Dann haben sie nie nachts am Kamin gesessen, wenn draußen der Frost an den Fenstern knirscht, und gespürt, wie ein warmes Fell sich an den Knöchel schmiegt.
Dann haben sie nie erlebt, wie ein Blick aus zwei treuen Augen sagt: „Ich sehe dich. Auch wenn niemand sonst dich sieht.“
Rudi hat mir nichts beigebracht.
Aber er hat mich daran erinnert, wer ich war. Und dass ich noch wer bin.

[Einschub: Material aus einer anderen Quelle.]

(* ===== verification/EngineState.v ===== *)
(** The engine front end of [crates/heptabao-server/src/engines.rs]:
    namespaces, mounts, request parameters, routing to a backend and the
    all-or-nothing commit of [EngineState::handle].

    The key-value backends are the ones of [Kv2].  The transit and TOTP
    backends enter through the class [EngineOps]: every theorem here holds for
    any backend with that interface. *)
From Stdlib Require Import Ascii NArith.
From S2P Require Import Prelude Str Json Engine Kv2 Kv2Spec.
Import Engine.

(** What the front end needs of a backend. *)
Class EngineOps (T : Type) := {
  engine_default : T;
  engine_contains : T → string → bool;
  engine_handle : string → string → string → string → Value → N → M T EngineError EngineResponse;
}.

(** [str::starts_with(&str)] and [str::contains(char)]. *)
Definition has_prefix (pre s : string) : bool := bool_decide (is_Some (strip_prefix pre s)).
Definition str_contains (c : ascii) (s : string) : bool := negb (str_all (λ a, negb (bool_decide (a = c))) s).

(** [&path[mount_path.len()..]] of a path that starts with [mount_path]. *)
Definition after_prefix (pre s : string) : string := default s (strip_prefix pre s).

Section engines.
Context {Transit Totp : Type} `{EngineOps Transit} `{EngineOps Totp}.

Inductive Backend : Type :=
| Kv1 (entries : gmap string Value)
| BKv2 (engine : Kv2)
| BTransit (engine : Transit)
| BTotp (engine : Totp).

Record Mount := mk_mount { description : string; backend : Backend }.

(** [NamespaceState]: the mounts of a namespace. *)
#[local] Notation NamespaceState := (gmap string Mount).

Definition namespace_default : NamespaceState :=
  <["secret/" := mk_mount "Versioned secrets" (BKv2 Kv2.default)]>
  (<["transit/" := mk_mount "Cryptographic operations" (BTransit engine_default)]> ∅).

#[local] Notation EngineState := (gmap string NamespaceState).

Definition mount_options (m : Mount) : Value :=
  match backend m with
  | Kv1 _ => Json.object [("version", VString "1")]
  | BKv2 _ => Json.object [("version", VString "2")]
  | _ => Json.object []
  end.

Definition descriptor (m : Mount) : Value :=
  let kind := match backend m with
              | Kv1 _ | BKv2 _ => "kv" | BTransit _ => "transit" | BTotp _ => "totp" end in
  Json.object [("type", VString kind); ("description", VString (description m));
    ("options", mount_options m); ("local", VBool false); ("seal_wrap", VBool false);
    ("external_entropy_access", VBool false);
    ("config", Json.object [("default_lease_ttl", Json.u64 0); ("max_lease_ttl", Json.u64 0);
                            ("force_no_cache", VBool false)])].

(** [mounts.keys().find(|m| path.starts_with(m))]. *)
Definition find_mount (state : NamespaceState) (path : string) : option string :=
  find (λ m, has_prefix m path) (btree_keys state).

Definition required_capability (self : EngineState) (namespace method path : string) : option string :=
  let path := trim_start_matches "/" (default path (head (split "?" path))) in
  let state := default namespace_default (self !! namespace) in
  match find_mount state path with
  | None => None
  | Some mount_path =>
      match state !! mount_path with
      | None => None
      | Some m =>
          let relative := after_prefix mount_path path in
          let named := λ o : option string,
            match o with
            | Some name => if str_contains "/" name then None else Some name
            | None => None
            end in
          let exists_ :=
            if write_method method then
              match backend m with
              | Kv1 entries => Some (bool_decide (is_Some (entries !! relative)))
              | BKv2 engine => Kv2.contains engine <$> strip_prefix "data/" relative
              | BTotp engine => engine_contains engine <$> named (strip_prefix "keys/" relative)
              | BTransit engine =>
                  engine_contains engine <$>
                    named (match strip_prefix "encrypt/" relative with
                           | Some n => Some n
                           | None => strip_prefix "keys/" relative
                           end)
              end
            else None in
          match exists_ with
          | Some true => Some "update"
          | Some false => Some "create"
          | None =>
              Some (if bool_decide (method = "GET") || bool_decide (method = "HEAD") then "read"
                    else if is_list method then "list"
                    else if bool_decide (method = "DELETE") then "delete"
                    else if bool_decide (method = "PATCH") then "patch"
                    else "update")
          end
      end
  end.

(** The query parameters added to the body's members. *)
Fixpoint add_params (pairs : list string) (map : list (string * Value)) :
  EResult (list (string * Value)) :=
  match pairs with
  | [] => Ok map
  | p :: pairs =>
      let? kv := ok_or (split_once "=" p) (bad "invalid query parameter") in
      let '(key, value) := kv in
      if bool_decide (is_Some (obj_get key map)) then Err (bad "duplicate request parameter")
      else add_params pairs (obj_insert key (VString value) map)
  end.

Definition request_params (body : Value) (query : string) : EResult Value :=
  let params := if Json.is_null body then Json.object [] else body in
  let? map := ok_or (Json.as_object params) (bad "request body must be an object") in
  let? map := add_params (filter (λ p, p ≠ "") (split "&" query)) map in
  Ok (VObject map).

(** Whether an object option is absent or empty: [is_some_and(|v|
    v.as_object().is_none_or(|m| !m.is_empty()))], negated. *)
Definition absent_or_empty (body : Value) (name : string) : bool :=
  match Json.get body name with
  | None => true
  | Some v => match Json.as_object v with Some [] => true | _ => false end
  end.

(** [sys/mounts/<path>/tune]. *)
Definition handle_tune (method name : string) (body : Value) :
  M NamespaceState EngineError EngineResponse := λ state,
  match state !! name with
  | None => (state, Err not_found)
  | Some m =>
      if bool_decide (method = "GET") then
        (state, Ok (ok (Json.object [("description", VString (description m));
                          ("options", mount_options m); ("default_lease_ttl", Json.u64 0);
                          ("max_lease_ttl", Json.u64 0)]) false))
      else if negb (write_method method) then (state, Err unsupported)
      else match reject_unknown body ["description"; "options"] with
      | Err e => (state, Err e)
      | Ok _ =>
          match (match Json.get body "description" with
                 | None => Ok (description m)
                 | Some d => ok_or (Json.as_str d) (bad "description must be a string")
                 end) with
          | Err e => (state, Err e)
          | Ok d =>
              let m' := mk_mount d (backend m) in
              let state := <[name := m']> state in
              match Json.get body "options" with
              | None => (state, Ok (empty true))
              | Some options =>
                  (state,
                   let? _ := reject_unknown options ["version"] in
                   let? version := ok_or (match Json.get options "version" with
                                          | Some v => Json.as_str v | None => None end)
                                     (bad "KV version must be a string") in
                   match backend m with
                   | Kv1 _ => if bool_decide (version = "1") then Ok (empty true)
                              else Err (error 501 "online KV format conversion is not implemented; migrate through explicit API export/import")
                   | BKv2 _ => if bool_decide (version = "2") then Ok (empty true)
                               else Err (error 501 "online KV format conversion is not implemented; migrate through explicit API export/import")
                   | _ => Err (error 501 "online KV format conversion is not implemented; migrate through explicit API export/import")
                   end)
              end
          end
      end
  end.

(** The backend a mount request asks for. *)
Definition new_backend (body : Value) : EResult Backend :=
  let? kind := string_param body "type" in
  if bool_decide (kind ∈ ["kv"; "kv-v1"; "kv-v2"]) then
    let? version :=
      match Json.get body "options" with
      | Some options =>
          let? _ := reject_unknown options ["version"] in
          match Json.get options "version" with
          | None => Ok None
          | Some v => map_ok Some (ok_or (Json.as_str v) (bad "KV version must be a string"))
          end
      | None => Ok None
      end in
    let version := default (if bool_decide (kind = "kv-v2") then "2" else "1") version in
    if bool_decide (version = "1") then Ok (Kv1 ∅)
    else if bool_decide (version = "2") then Ok (BKv2 Kv2.default)
    else Err (bad "KV version must be 1 or 2")
  else if bool_decide (kind = "transit") then
    if absent_or_empty body "options" then Ok (BTransit engine_default)
    else Err (bad "transit mount options are not supported")
  else if bool_decide (kind = "totp") then
    if absent_or_empty body "options" then Ok (BTotp engine_default)
    else Err (bad "TOTP mount options are not supported")
  else Err (error 501 "secret engine type is not implemented").

Fixpoint reject_flags (body : Value) (flags : list string) : EResult unit :=
  match flags with
  | [] => Ok tt
  | flag :: flags =>
      let? v := optional_bool body flag in
      if default false v then Err (error 501 "requested mount option is not implemented")
      else reject_flags body flags
  end.

(** The mount a request creates, after all its checks. *)
Definition new_mount (state : NamespaceState) (name : string) (body : Value) : EResult Mount :=
  let? _ := reject_unknown body ["type"; "description"; "options"; "config"; "local"; "seal_wrap";
                                 "external_entropy_access"] in
  if existsb (λ existing, has_prefix name existing || has_prefix existing name) (btree_keys state)
  then Err (bad "mount path conflicts with an existing mount")
  else
    let? _ := reject_flags body ["local"; "seal_wrap"; "external_entropy_access"] in
    if negb (absent_or_empty body "config")
    then Err (error 501 "nondefault mount lease configuration is not implemented")
    else
      let? b := new_backend body in
      let? d := match Json.get body "description" with
                | None => Ok ""
                | Some v => ok_or (Json.as_str v) (bad "description must be a string")
                end in
      Ok (mk_mount d b).

Definition handle_mounts (method requested : string) (body : Value) :
  M NamespaceState EngineError EngineResponse := λ state,
  let requested := trim_end_matches "/" requested in
  match strip_suffix "/tune" requested with
  | Some mount_path => handle_tune method (mount_path +:+ "/") body state
  | None =>
      match valid_path requested with
      | Err e => (state, Err e)
      | Ok _ =>
          if bool_decide (default "" (head (split "/" requested)) ∈ ["sys"; "auth"; "identity"; "cubbyhole"])
          then (state, Err (bad "reserved mount path"))
          else
            let name := requested +:+ "/" in
            if bool_decide (method = "GET") then
              (state, map_ok (λ m, ok (descriptor m) false) (ok_or (state !! name) not_found))
            else if bool_decide (method = "DELETE") then
              (delete name state, Ok (empty (bool_decide (is_Some (state !! name)))))
            else if negb (write_method method) then (state, Err unsupported)
            else match new_mount state name body with
            | Err e => (state, Err e)
            | Ok m => (<[name := m]> state, Ok (empty true))
            end
      end
  end.

(** A request on the backend of one mount. *)
Definition handle_backend (namespace mount_path method relative : string) (params : Value) (now : N) :
  M Backend EngineError EngineResponse := λ b,
  match b with
  | Kv1 entries => let '(e, r) := handle_v1 method relative params entries in (Kv1 e, r)
  | BKv2 engine => let '(e, r) := Kv2.handle method relative params now engine in (BKv2 e, r)
  | BTotp engine =>
      let '(e, r) := engine_handle namespace mount_path method relative params now engine in (BTotp e, r)
  | BTransit engine =>
      let '(e, r) := engine_handle namespace mount_path method relative params now engine in (BTransit e, r)
  end.

(** [EngineState::handle] on the candidate copy of the namespace. *)
Definition handle_candidate (namespace method path : string) (params : Value) (now : N)
    (candidate : NamespaceState) : NamespaceState * EResult (option EngineResponse) :=
  if bool_decide (path = "sys/mounts") || bool_decide (path = "sys/mounts/") then
    (candidate,
     if negb (bool_decide (method = "GET")) then Err unsupported
     else Ok (Some (ok (Json.object (omap (λ name, (λ m, (name, descriptor m)) <$> candidate !! name)
                                       (btree_keys candidate))) false)))
  else match strip_prefix "sys/mounts/" path with
  | Some mount_path =>
      let '(candidate, r) := handle_mounts method mount_path params candidate in
      (candidate, map_ok Some r)
  | None =>
      match find_mount candidate path with
      | None => (candidate, Ok None)
      | Some mount_path =>
          match candidate !! mount_path with
          | None => (candidate, Err not_found)
          | Some m =>
              let '(b, r) := handle_backend namespace mount_path method
                               (after_prefix mount_path path) params now (backend m) in
              (<[mount_path := mk_mount (description m) b]> candidate, map_ok Some r)
          end
      end
  end.

(** [GET] with a true [list] parameter is a listing. *)
Definition effective_method (method : string) (params : Value) : string :=
  if bool_decide (method = "GET")
     && match Json.get params "list" with
        | Some (VString s) => bool_decide (s = "true")
        | Some (VBool b) => b
        | _ => false
        end
  then "LIST" else method.

Definition handle (namespace method path : string) (body : Value) (now : N) :
  M EngineState EngineError (option EngineResponse) := λ self,
  let '(path, query) := default (path, "") (split_once "?" path) in
  let path := trim_start_matches "/" path in
  match request_params body query with
  | Err e => (self, Err e)
  | Ok params =>
      let method := effective_method method params in
      let candidate := default namespace_default (self !! namespace) in
      let '(candidate, r) := handle_candidate namespace method path params now candidate in
      match r with
      | Err e => (self, Err e)
      | Ok None => (self, Ok None)
      | Ok (Some response) =>
          (if EngineResponse.mutated response then <[namespace := candidate]> self else self,
           Ok (Some response))
      end
  end.
End engines.
Arguments Backend : clear implicits.
Arguments Mount : clear implicits.
Notation NamespaceState Transit Totp := (gmap string (Mount Transit Totp)).
Notation EngineState Transit Totp := (gmap string (NamespaceState Transit Totp)).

Neulich hab ich wieder die Schaufel in der Hand gehabt.
Nicht, um ein Grab zu schaufeln.
Sondern weil ich den alten Zaun repariert hab. Der, den ich jahrelang ignoriert hatte.
Rudi saß daneben. Sah mir zu, als wär’s das Wichtigste auf der Welt.
Vielleicht war’s das auch.
Ich bin kein kluger Mann. Kein Dichter, kein Politiker.
Ich bin nur ein Bauer.
Aber wenn mich heute jemand fragt, warum ich’s noch mal gemacht hab – warum ich nach sechs Hunden einen siebten genommen hab, obwohl die Nächte länger und die Wege härter werden –
dann sag ich:
Weil ich sonst vergessen hätte, wie es sich anfühlt, gebraucht zu werden.
Und weil ein leerer Napf schlimmer ist als ein gebrochenes Herz.